• [YOUR ASSIGNMENT]
In the reply, include exactly the lines of the entries below from the first to the line with "Definition lit (s", that line included.

──────── SUPPLIED MATERIAL ────────

(** * The voice reminder bot: [handle_audio_message] and [send_reminder]

    A shallow embedding of [app.py].  The webhook handler turns the two-line
    answer of the language model into a row of the [reminders] table and a
    one-shot scheduler job; the job's callback pushes the reminder to the user
    and marks the row as sent.

    Python strings are sequences of Unicode code points; the database, the
    scheduler, the temporary files and the calls made to the messaging and
    model services are the components of an explicit [World], threaded
    through a state-and-exception monad.  The collaborators are modelled
    where they answer: what they answer during a request is an input of the
    handler, and the exception the program can run into on its own, the
    [ValueError] of [strptime], is the one that is raised here. *)

From Stdlib Require Import String Ascii ZArith NArith Lia Bool List.
Import ListNotations.

Set Implicit Arguments.
Open Scope Z_scope.

(** ** Strings *)

(** A character is its code point, a [str] the sequence of them. *)
Definition char := N.
Definition str := list char.

(** String literals of the source, written as Rocq strings. *)
Definition lit (s : string) : str :=
  List.map N_of_ascii (list_ascii_of_string s).

Definition newline : char := 10%N.

Definition char_eqb (a b : char) : bool := N.eqb a b.

Fixpoint str_eqb (a b : str) : bool :=
  match a, b with
  | [], [] => true
  | x :: a', y :: b' => char_eqb x y && str_eqb a' b'
  | _, _ => false
  end.

(** [str.isspace] on one character: the code points CPython's
    [Py_UNICODE_ISSPACE] accepts.  [str.strip()] and the regular expression
    class [\s] both use it. *)
Definition whitespace : list char :=
  [ 9; 10; 11; 12; 13; 28; 29; 30; 31; 32; 133; 160; 5760;
    8192; 8193; 8194; 8195; 8196; 8197; 8198; 8199; 8200; 8201; 8202;
    8232; 8233; 8239; 8287; 12288 ]%N.

Definition isspace (c : char) : bool := existsb (char_eqb c) whitespace.

(** [s.lstrip()], [s.rstrip()] and [s.strip()] with no argument. *)
Fixpoint lstrip (s : str) : str :=
  match s with
  | [] => []
  | c :: s' => if isspace c then lstrip s' else s
  end.

Definition rstrip (s : str) : str := rev (lstrip (rev s)).

Definition strip (s : str) : str := rstrip (lstrip s).

(** [s.split(sep)] for a one-character separator: every occurrence of the
    separator cuts, empty pieces are kept, and the result is never empty. *)
Fixpoint split (sep : char) (s : str) : list str :=
  match s with
  | [] => [[]]
  | c :: s' =>
      if char_eqb c sep then [] :: split sep s'
      else match split sep s' with
           | [] => [[c]]
           | piece :: pieces => (c :: piece) :: pieces
           end
  end.

(** [sep.join(pieces)], the inverse of [split]. *)
Fixpoint join (sep : char) (pieces : list str) : str :=
  match pieces with
  | [] => []
  | [p] => p
  | p :: ps => p ++ sep :: join sep ps
  end.

(** ** Dates and times *)

(** A naive [datetime.datetime]: no time zone. *)
Record datetime := mkDatetime {
  year : Z; month : Z; day : Z;
  hour : Z; minute : Z; second : Z; microsecond : Z
}.

Definition datetime_eqb (a b : datetime) : bool :=
  (year a =? year b) && (month a =? month b) && (day a =? day b) &&
  (hour a =? hour b) && (minute a =? minute b) && (second a =? second b) &&
  (microsecond a =? microsecond b).

Definition is_leap (y : Z) : bool :=
  (y mod 4 =? 0) && (negb (y mod 100 =? 0) || (y mod 400 =? 0)).

Definition days_in_month (y m : Z) : Z :=
  if m =? 2 then (if is_leap y then 29 else 28)
  else if (m =? 4) || (m =? 6) || (m =? 9) || (m =? 11) then 30
  else 31.

(** The constructor [datetime(year, month, day, hour, minute, second,
    microsecond)]: it raises [ValueError] (here [None]) on a field that is
    out of range. *)
Definition make_datetime (y m d H M S us : Z) : option datetime :=
  if (1 <=? y) && (y <=? 9999) && (1 <=? m) && (m <=? 12) &&
     (1 <=? d) && (d <=? days_in_month y m) &&
     (0 <=? H) && (H <=? 23) && (0 <=? M) && (M <=? 59) &&
     (0 <=? S) && (S <=? 59) && (0 <=? us) && (us <=? 999999)
  then Some (mkDatetime y m d H M S us)
  else None.

(** *** Regular expressions, as the backtracking matcher runs them

    A pattern applied at the start of a subject gives the list of its
    matches in the order the matcher tries them, each with the value it
    captures and the rest of the subject.  The first element of the list for
    the whole pattern is what [re.match] returns. *)
Definition Re (A : Type) : Type := str -> list (A * str).

Definition re_ret {A} (a : A) : Re A := fun s => [(a, s)].

Definition re_bind {A B} (p : Re A) (k : A -> Re B) : Re B :=
  fun s => flat_map (fun '(a, rest) => k a rest) (p s).

Definition re_alt {A} (p q : Re A) : Re A := fun s => p s ++ q s.

Declare Scope re_scope.
Delimit Scope re_scope with re.
Notation "x <~ p ;; k" := (re_bind p (fun x => k))
  (at level 61, p at next level, right associativity) : re_scope.
Notation "p <|> q" := (re_alt p q) (at level 65, right associativity) : re_scope.

(** A literal character. *)
Definition re_char (c : char) : Re unit :=
  fun s => match s with
           | x :: rest => if char_eqb x c then [(tt, rest)] else []
           | [] => []
           end.

(** The class [[lo-hi]] of ASCII digits, [lo] and [hi] given as numbers;
    the value captured is the digit's. *)
Definition re_range (lo hi : Z) : Re Z :=
  fun s => match s with
           | x :: rest =>
               let v := Z.of_N x - 48 in
               if (lo <=? v) && (v <=? hi) then [(v, rest)] else []
           | [] => []
           end.

(** The code points of the zeros of the decimal digit systems of Unicode
    14.0 (category Nd); the nine code points after each are its digits one to
    nine.  [\d] matches all of them and [int] reads them. *)
Definition decimal_zeros : list char :=
  [ 48; 1632; 1776; 1984; 2406; 2534; 2662; 2790; 2918; 3046; 3174; 3302;
    3430; 3558; 3664; 3792; 3872; 4160; 4240; 6112; 6160; 6470; 6608; 6784;
    6800; 6992; 7088; 7232; 7248; 42528; 43216; 43264; 43472; 43504; 43600;
    44016; 65296; 66720; 68912; 69734; 69872; 69942; 70096; 70384; 70736;
    70864; 71248; 71360; 71472; 71904; 72016; 72784; 73040; 73120; 92768;
    92864; 93008; 120782; 120792; 120802; 120812; 120822; 123200; 123632;
    125264; 130032 ]%N.

Definition decimal (c : char) : option Z :=
  match find (fun z => (z <=? c)%N && (c <? z + 10)%N) decimal_zeros with
  | Some z => Some (Z.of_N (c - z))
  | None => None
  end.

(** [\d]. *)
Definition re_digit : Re Z :=
  fun s => match s with
           | x :: rest => match decimal x with
                          | Some v => [(v, rest)]
                          | None => []
                          end
           | [] => []
           end.

(** [\s+], greedy: the longest run of white space first, then the shorter
    ones the matcher backtracks to. *)
Fixpoint re_spaces (s : str) : list (unit * str) :=
  match s with
  | x :: rest => if isspace x then re_spaces rest ++ [(tt, rest)] else []
  | [] => []
  end.

Local Open Scope re_scope.

(** The directives of [_strptime.TimeRE], with the number [int] reads from
    the text of the group. *)
(** [%H]: [(?P<H>2[0-3]|[0-1]\d|\d)] *)
Definition re_H : Re Z :=
  (_ <~ re_char 50%N ;; d <~ re_range 0 3 ;; re_ret (20 + d))
  <|> (a <~ re_range 0 1 ;; d <~ re_digit ;; re_ret (10 * a + d))
  <|> re_digit.

(** [%M]: [(?P<M>[0-5]\d|\d)] *)
Definition re_M : Re Z :=
  (a <~ re_range 0 5 ;; d <~ re_digit ;; re_ret (10 * a + d))
  <|> re_digit.

(** [%Y]: [(?P<Y>\d\d\d\d)] *)
Definition re_Y : Re Z :=
  a <~ re_digit ;; b <~ re_digit ;; c <~ re_digit ;; d <~ re_digit ;;
  re_ret (1000 * a + 100 * b + 10 * c + d).

(** [%m]: [(?P<m>1[0-2]|0[1-9]|[1-9])] *)
Definition re_m : Re Z :=
  (_ <~ re_char 49%N ;; d <~ re_range 0 2 ;; re_ret (10 + d))
  <|> (_ <~ re_char 48%N ;; d <~ re_range 1 9 ;; re_ret d)
  <|> re_range 1 9.

(** [%d]: [(?P<d>3[0-1]|[1-2]\d|0[1-9]|[1-9]| [1-9])] *)
Definition re_d : Re Z :=
  (_ <~ re_char 51%N ;; d <~ re_range 0 1 ;; re_ret (30 + d))
  <|> (a <~ re_range 1 2 ;; d <~ re_digit ;; re_ret (10 * a + d))
  <|> (_ <~ re_char 48%N ;; d <~ re_range 1 9 ;; re_ret d)
  <|> re_range 1 9
  <|> (_ <~ re_char 32%N ;; d <~ re_range 1 9 ;; re_ret d).

(** The pattern [_strptime] compiles from the format ["%H:%M %Y-%m-%d"]:
    the directives in sequence, [:] and [-] literally, and the blank of the
    format as [\s+]. *)
Definition format_regex : Re (Z * Z * Z * Z * Z) :=
  H <~ re_H ;; _ <~ re_char 58%N ;; M <~ re_M ;; _ <~ re_spaces ;;
  Y <~ re_Y ;; _ <~ re_char 45%N ;; m <~ re_m ;; _ <~ re_char 45%N ;;
  d <~ re_d ;; re_ret (H, M, Y, m, d).

Local Close Scope re_scope.

(** The first match of a pattern: what [re.match] finds. *)
Definition first_match {A} (p : Re A) (s : str) (a : A) (rest : str) : Prop :=
  exists others, p s = (a, rest) :: others.

(** [datetime.strptime(s, "%H:%M %Y-%m-%d")].  [None] stands for the
    [ValueError] it raises: the text does not match the format, text is left
    over after the match, or the fields are not a date. *)
Definition strptime (s : str) : option datetime :=
  match format_regex s with
  | [] => None
  | ((H, M, Y, m, d), rest) :: _ =>
      match rest with
      | [] => make_datetime Y m d H M 0 0
      | _ :: _ => None
      end
  end.
Lemma replay_deactivate_held s :
  layer_active s = true ->
  replay (held_of s) [zmk_keymap_layer_deactivate (to_uint8 (active_layer s))]
  = Some None.
Proof.
  intros Hact. unfold held_of. rewrite Hact. cbn [replay].
  now rewrite Z.eqb_refl.
Qed.

Lemma apply_operation_replay cfg op s :
  replay (held_of s) (snd (apply_operation cfg op s))
  = Some (held_of (fst (apply_operation cfg op s))).
Proof.
  destruct op as [event p1 p2 now | eh | | ]; cbn [apply_operation].
  - unfold handle_call. cbn [mc_event mc_param1 mc_param2 mc_now].
    destruct (prior_idle_blocks cfg s now) eqn:Hg.
    { unfold temp_layer_threshold_handle_event. rewrite Hg. reflexivity. }
    destruct (layer_active s) eqn:Hact.
    { rewrite handle_event_active by assumption. cbn [fst snd replay].
      f_equal. symmetry. apply held_of_ext; cbn [layer_active active_layer
        set_layer_disable_work set_accumulation_reset_work].
      - apply accumulate_layer_active.
      - apply accumulate_active_layer. }
    destruct (Z.le_gt_cases (threshold cfg)
                (total_movement (accumulate event s))) as [Hthr|Hthr].
    + rewrite handle_event_crossing by assumption. cbn [fst snd].
      unfold held_of at 1. rewrite Hact. cbn [replay].
      unfold held_of.
      cbn [layer_active active_layer set_layer_disable_work set_accumulated_y
           set_accumulated_x set_active_layer set_layer_active].
      now rewrite to_uint8_to_int8, to_uint8_idemp.
    + rewrite handle_event_below by assumption. cbn [fst snd replay].
      f_equal. symmetry. apply held_of_ext; cbn [layer_active active_layer
        set_accumulation_reset_work].
      * apply accumulate_layer_active.
      * apply accumulate_active_layer.
  - unfold listener_instance. destruct eh as [ev|]; [|reflexivity].
    destruct (state ev); cbn [negb]; [|reflexivity]. unfold CHECK_LAYER.
    destruct (layer_active s) eqn:Hact; cbn [andb].
    + destruct (negb (is_position_excluded cfg (position ev)));
        cbn [fst snd].
      * now rewrite replay_deactivate_held.
      * reflexivity.
    + reflexivity.
  - unfold layer_disable_callback.
    destruct (layer_active s) eqn:Hact; cbn [andb]; [|reflexivity].
    destruct (0 <=? active_layer s); cbn [fst snd]; [|reflexivity].
    now rewrite replay_deactivate_held.
  - reflexivity.
Qed.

────────

• [RESPONSE BELOW]
(** * The voice reminder bot: [handle_audio_message] and [send_reminder]

    A shallow embedding of [app.py].  The webhook handler turns the two-line
    answer of the language model into a row of the [reminders] table and a
    one-shot scheduler job; the job's callback pushes the reminder to the user
    and marks the row as sent.

    Python strings are sequences of Unicode code points; the database, the
    scheduler, the temporary files and the calls made to the messaging and
    model services are the components of an explicit [World], threaded
    through a state-and-exception monad.  The collaborators are modelled
    where they answer: what they answer during a request is an input of the
    handler, and the exception the program can run into on its own, the
    [ValueError] of [strptime], is the one that is raised here. *)

From Stdlib Require Import String Ascii ZArith NArith Lia Bool List.
Import ListNotations.

Set Implicit Arguments.
Open Scope Z_scope.

(** ** Strings *)

(** A character is its code point, a [str] the sequence of them. *)
Definition char := N.
Definition str := list char.

(** String literals of the source, written as Rocq strings. *)
Definition lit (s : string) : str :=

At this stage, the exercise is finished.